The Metaphor of Czernowitz


A Group of Poets in Chicago is discussing the Poet Paul Celan.
As I Sit again with Celan in preparation I ruminate over the Metaphor of Czernowitz.
Czernowitz a city currently in the Ukraine was For many years in Poland and later Austria.
The City is a Metaphor for a lost world. A world of shared difference.
For hundreds of years the most creative places in the world were not Paris, Rome or London. In fact the most creative places were places of profound heterogeneity. These same cities today are mono cultures but before 1900 and into the first half of the last century they were the fonts of European culture.
Trieste, Vienna, Krakow, Prague, Czernowitz, Budapest, Istanbul, Smyrna, Odessa, Warsaw, Berlin. These were all diverse cities and places where Modernity was born. Celan was born into this world; the world of Rilke, Schiele, Freud, Dvorak. The essential element to this world was cosmopolitan heteroginety.
The Czernowitz of Celan's parents youth and Celan's early years was a place of mixing. German, Romanian, Ukrainian and Yiddish were all central to the city's life. Celan grew up in an environment where one had to be on guard and know about the "other" in many ways the way New York is today. You needed to be in dialogue with outsiders and this made for a rich cultural life.

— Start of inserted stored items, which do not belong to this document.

Lemma kernel_main_never_panics_witness :
  let m := region VGA_BUFFER_ADDR (replicate 4000 0) in
  let k0 := statics tt [104; 105; 10] m [0x20; 0x21] in
  exists r k1 t k2,
    setup (X := DemoMachine.x86) (H := DemoBus.bridge) (C := DemoArch.controllers)
      DemoArch.stack_1 DemoArch.stack_2 demo_info 0 DemoArch.reset k0 = Done r k1 /\
    run demo_interrupts (enabled_task 5 100) k1 = Some (t, k2).
Proof.
  destruct (kernel_main_never_panics (Pl := Demo.platform) (L := DemoMachine.lawful) (Hm := DemoBus.bridge_mechanism)
    (LB := demo_lawful) (LS := DemoArch.segments_lawful) (C := DemoArch.controllers)
    DemoArch.stack_1 DemoArch.stack_2
    (dom (region VGA_BUFFER_ADDR (replicate 4000 0))) demo_info 0 DemoArch.reset tt [104; 105; 10]
    (region VGA_BUFFER_ADDR (replicate 4000 0)) [0x20; 0x21] 5 100 demo_interrupts)
    as (r & k1 & E & _ & _ & _ & _ & _ & _ & _ & _ & _ & t & k2 & E2 & _).
  - reflexivity.
  - exact demo_machine_ok.
  - by split; right.
  - by split; right.
  - apply mem_ok_region. by apply Forall_replicate.
  - reflexivity.
  - intros i Hi. apply elem_of_dom. apply (mapped_region _ _ 4000); [|done].
    unfold zlen. by rewrite length_replicate.
  - repeat constructor; done.
  - apply Forall_concat, Forall_replicate. repeat constructor; done.
  - by vm_compute.
  - exists r, k1, t, k2. exact (conj E E2).
Defined.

The Metaphor of Czernowitz has been under attack now for 100 years. Ideas like Wilson's "self determination" Irredentism, Nationalism has created a world were we are expected to live with people like ourselves as if the whole world is to be homogenized. Today the the Metaphor of Czernowitz is being destroyed in Baghdad- and the world again will be the poorertrading a homogenized dead city for a diverse city.